2003 L-Series 3.0L Sedan
Default Re: 97 SC2 (No ABS) Brake Pedal goes to the floor

When you drove the car with the parking brake applied, the rear brakes dragging and causing brake damage also cooked brake fluid. The overheated brake fluid expands and either expands to return fluid back into the master cylinder or has no place to go when brakes are applied (master cylinder ports are closed off to allow building up hydraulic pressure when stopping with the vacuum brake boost multiplying braking forces). Heated enough, brake fluid will boil and may create air as DOT-3 brake fluid easily absorbs moisture. Once this occurs, its wise to simply flush all brake fluid and replace it - a full system flush and bleed. Somewhere during this overheating phase, it may have damaged the master cylinder seals or at least the rear wheel cylinder seals, being closest to overheating brake shoes. Replacing both front calipers and one rear wheel cylinder leaves one more wheel cylinder in question. Remember, anytime brake fluid overheats, in this case with Parking brake applied for 10 miles, may cause more damage than can be seen. Since brake fluid doesn't let anyone know when it overheats, hot oil can cook rubber seals hidden from view. Replacing both wheel cylinders is just another procedure to eliminate problems. Brake oil seeping out the rubber seals on wheel cylinders is a tell tale sign of damage.

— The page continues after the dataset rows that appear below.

(** * chukkie/infra: the deployment orchestrator and the payload validator

    A shallow embedding of [scripts/deploy.py] and
    [deploy/scripts/validate_payload.py].

    Conventions of the embedding.
    - A Python [str] is a [string] holding its UTF-8 bytes, so that
      [s.encode("utf-8")] is the identity and [bytes] are [string]s too.
    - A JSON document as [json.load] returns it is a [json] value; an object
      is the association list of its items in insertion order (a [dict]
      keeps that order and [json.dumps] follows it), with distinct keys.
      Numbers are the integers; no claim depends on a fractional number.
    - The network, the clock, the file system, [str.format] and the schema
      library are the environment: they are variables of the sections
      below.
    - The diagnostic [print]s of [deploy.py] are left out: nothing reads
      them back. *)

From Stdlib Require Import ZArith String Ascii List Lia Bool.
From Stdlib Require Import DecimalString DecimalPos DecimalZ.
From Stdlib Require Import Sorting.Sorted Sorting.Permutation.
From stdpp Require Import gmap strings list.

Set Warnings "-register-all".
Open Scope string_scope.
Open Scope Z_scope.

(** ** Python values *)

Inductive json : Type :=
| JNull
| JBool (b : bool)
| JInt (n : Z)
| JStr (s : string)
| JArr (xs : list json)
| JObj (items : list (string * json)).

(** Truth value of an object, as [not x] and [x or y] test it. *)
Definition truthy (v : json) : bool :=
  match v with
  | JNull => false
  | JBool b => b
  | JInt n => negb (n =? 0)
  | JStr s => negb (String.eqb s EmptyString)
  | JArr xs => match xs with [] => false | _ => true end
  | JObj items => match items with [] => false | _ => true end
  end.

(** [x or y] *)
Definition py_or (x y : json) : json := if truthy x then x else y.

Fixpoint assoc (k : string) (items : list (string * json)) : option json :=
  match items with
  | [] => None
  | (k', v) :: rest => if String.eqb k k' then Some v else assoc k rest
  end.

While your situation is completely different from another member here, its worth mentioning as a precaution and heads up warning. A member inadvertently put the wrong caliper on his front end resulting in air remaining in the caliper and unable to bleed it. It was determined he put this caliper upside down with the bleed screw towards the ground, effectively never allowing air to leave since air simply floats up, away from the incorrectly installed caliper. This new member didn't realize calipers are made for right and left side and simply ordered the wrong caliper. Even his close up picture was overlooked by everyone. A trip to a brake shop and about an hour of several brake techs butting heads determined the wrong caliper was installed with the bleed screw pointing down instead of up. Once this was clear, this member realized his mistake and hasn't replied........... Simple error but eluded everyone here.

The last wheel cylinder not replaced and a full system flush of all old brake fluid may correct this issue. NEVER use the engine for brake bleeding or flushing procedures. The brake vacuum boost unit multiplies brake pedal effort and can cause injury to anyone not aware of higher hydraulic pressures if a bleed screw is opened. Think high pressure when vacuum boost is used. Brake hydraulics are always flushed/bled with the engine OFF. You're probably not aware that all car brakes are dual diagonal systems - the right front and left rear are on one line of the two lines leaving the master, the left front and right rear are on the second line from the master. Master cylinders have two pistons, each one serving half the brakes. Dual diagonal brake lines are designed so in the rare case one line is damaged, only one half the brakes are lost. The remaining half can still slow a car down while not throwing the car sideways as the diagonal brakes prevents brakes from pulling a car to one side.

By creating an unusual situation, careful assessment of the entire brake system is needed to fully appreciate what occurred and what's necessary to restore full braking function back to normal. This may be one of a few exceptions where everything must be considered and replaced to remove and eliminate a sinking brake pedal.